In this application, I attempt to replicate parts of the paper Arkhangelsky, Athey, Hirshberg, Imbens, and Wager (2021) “Synthetic Difference-in-Differences.” American Economic Review, 111 (12): 4088-4118. This is purely a replication exercise.
# Loading packages
knitr::opts_chunk$set(echo = TRUE, eval=TRUE, message=FALSE, warning=FALSE, fig.height=4)
necessaryPackages <- c("foreign","reshape","rvest","tidyverse","dplyr","stringr","ggplot2","stargazer","readr","haven","Synth","devtools","SCtools","augsynth","synthdid")
new.packages <- necessaryPackages[
!(necessaryPackages %in% installed.packages()[,"Package"])]
if(length(new.packages)) install.packages(new.packages)

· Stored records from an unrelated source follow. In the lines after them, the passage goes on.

(** * LCD1602 over I2C (PCF8574 expander), 4-bit mode: driver model

    A shallow embedding of the driver in package [lcd]
    (functions [New], [validateInputs], [init], [SetCursor], [Print],
    [Write], [UploadCustomChar], the backlight and display-control
    switches, [send], [writeByte], [busWrite]).

    - A Go [byte] is a [Z] in [0, 256); shifts and additions that can leave
      that range are wrapped explicitly ([shl8], [to_byte]).
    - Go's [int] parameters ([cols], [rows], [row], [col]) are [Z]; the
      code only compares them and converts [col] with [byte(col)].
    - The I2C device is a record holding the bytes it has accepted, the
      number of [Write] calls made and an oracle saying which calls fail.
    - A [[8]byte] glyph is a list of bytes; a Go string is a [string],
      walked rune by rune as [range] does.
    - A method [func (lcd *LCD) f(...) error] is a function
      [LCD -> Result unit * LCD]: the handle is returned in both outcomes,
      because assignments made before a failing bus write persist.
    - [time.Sleep] calls are delays only and are left out. *)

From Stdlib Require Import String Ascii ZArith Bool Lia List.
Import ListNotations.
Open Scope Z_scope.

(** ** Bytes *)

Definition to_byte (z : Z) : Z := z mod 256.

(** [v << n] on a [byte]. *)
Definition shl8 (v n : Z) : Z := to_byte (Z.shiftl v n).

(** [^v] on a [byte]. *)
Definition not8 (v : Z) : Z := Z.lxor v 255.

lapply(necessaryPackages, require, character.only = TRUE)
## [[1]]
## [1] TRUE
##
## [[2]]
## [1] TRUE
##
## [[3]]
## [1] TRUE
##
## [[4]]
## [1] TRUE
##
## [[5]]
## [1] TRUE
##
## [[6]]
## [1] TRUE
##
## [[7]]
## [1] TRUE
##
## [[8]]
## [1] TRUE
##
## [[9]]
## [1] TRUE
##
## [[10]]
## [1] TRUE
##
## [[11]]
## [1] TRUE
##
## [[12]]
## [1] TRUE
##
## [[13]]
## [1] TRUE
##
## [[14]]
## [1] TRUE
##
## [[15]]
## [1] TRUE
if(!require(SCtools)) devtools::install_github("bcastanho/SCtools")
if(!require(augsynth)) devtools::install_github("ebenmichael/augsynth")
if(!require(synthdid)) devtools:: install_github("synth-inference/synthdid")
# Importing the dataset
data("california_prop99")
# Describing the dataset and setting it up as a panel
applicationdata = panel.matrices(california_prop99)
summary(applicationdata)
## Length Class Mode
## Y 1209 -none- numeric
## N0 1 -none- numeric
## T0 1 -none- numeric
## W 1209 -none- numeric
str(applicationdata)
## List of 4
## $ Y : num [1:39, 1:31] 89.8 100.3 124.8 120 155 ...
## ..- attr(*, "dimnames")=List of 2
## .. ..$ : chr [1:39] "Alabama" "Arkansas" "Colorado" "Connecticut" ...
## .. ..$ : chr [1:31] "1970" "1971" "1972" "1973" ...
## $ N0: int 38
## $ T0: num 19
## $ W : int [1:39, 1:31] 0 0 0 0 0 0 0 0 0 0 ...
## ..- attr(*, "dimnames")=List of 2
## .. ..$ : chr [1:39] "Alabama" "Arkansas" "Colorado" "Connecticut" ...
## .. ..$ : chr [1:31] "1970" "1971" "1972" "1973" ...
The data source is Abadie, Diamond, and Hainmueller (2010) “Synthetic control methods for comparative case studies: Estimating the effect of California’s tobacco control program.” Journal of the American statistical Association 105, no. 490 (2010): 493-505.
The dataset is a panel of 39 units (states) observed in 31 time periods (years 1970 through 2000). Treated unit is California and and control units are the remaining 38 states. There are 19 pre-treatment time periods (years 1970 through 1988) and 12 post-treatment time periods (years 1989 through 2000).
# SDID-estimated average treatment effect for the treated
tau.hat = synthdid_estimate(applicationdata$Y, applicationdata$N0, applicationdata$T0)
se = sqrt(vcov(tau.hat, method='placebo'))
sprintf('SDID Estimate: %1.2f', tau.hat) # It matches 15.6 in the second column and second row of Table 1 in Arkhangelsky, Athey, Hirshberg, Imbens, and Wager (2021)
## [1] "SDID Estimate: -15.60"
sprintf('SDID Standard error: %1.2f', se) # It is close to 8.4 in the second column and third row of Table 1 in Arkhangelsky, Athey, Hirshberg, Imbens, and Wager (2021)
## [1] "SDID Standard error: 8.47"
sprintf('95%% CI (%1.2f, %1.2f)', tau.hat - 1.96 * se, tau.hat + 1.96 * se)
## [1] "95% CI (-32.20, 0.99)"
plot(tau.hat) # It matches plot in the first row and third column of Figure 1 in Arkhangelsky, Athey, Hirshberg, Imbens, and Wager (2021)
# Control unit weights and contribution plot
top18unitwgt = synthdid_controls(tau.hat)[1:18, , drop=FALSE]
synthdid_units_plot(tau.hat, units = rownames(top18unitwgt)) # It matches plot in the second row and third column of Figure 1 in Arkhangelsky, Athey, Hirshberg, Imbens, and Wager (2021)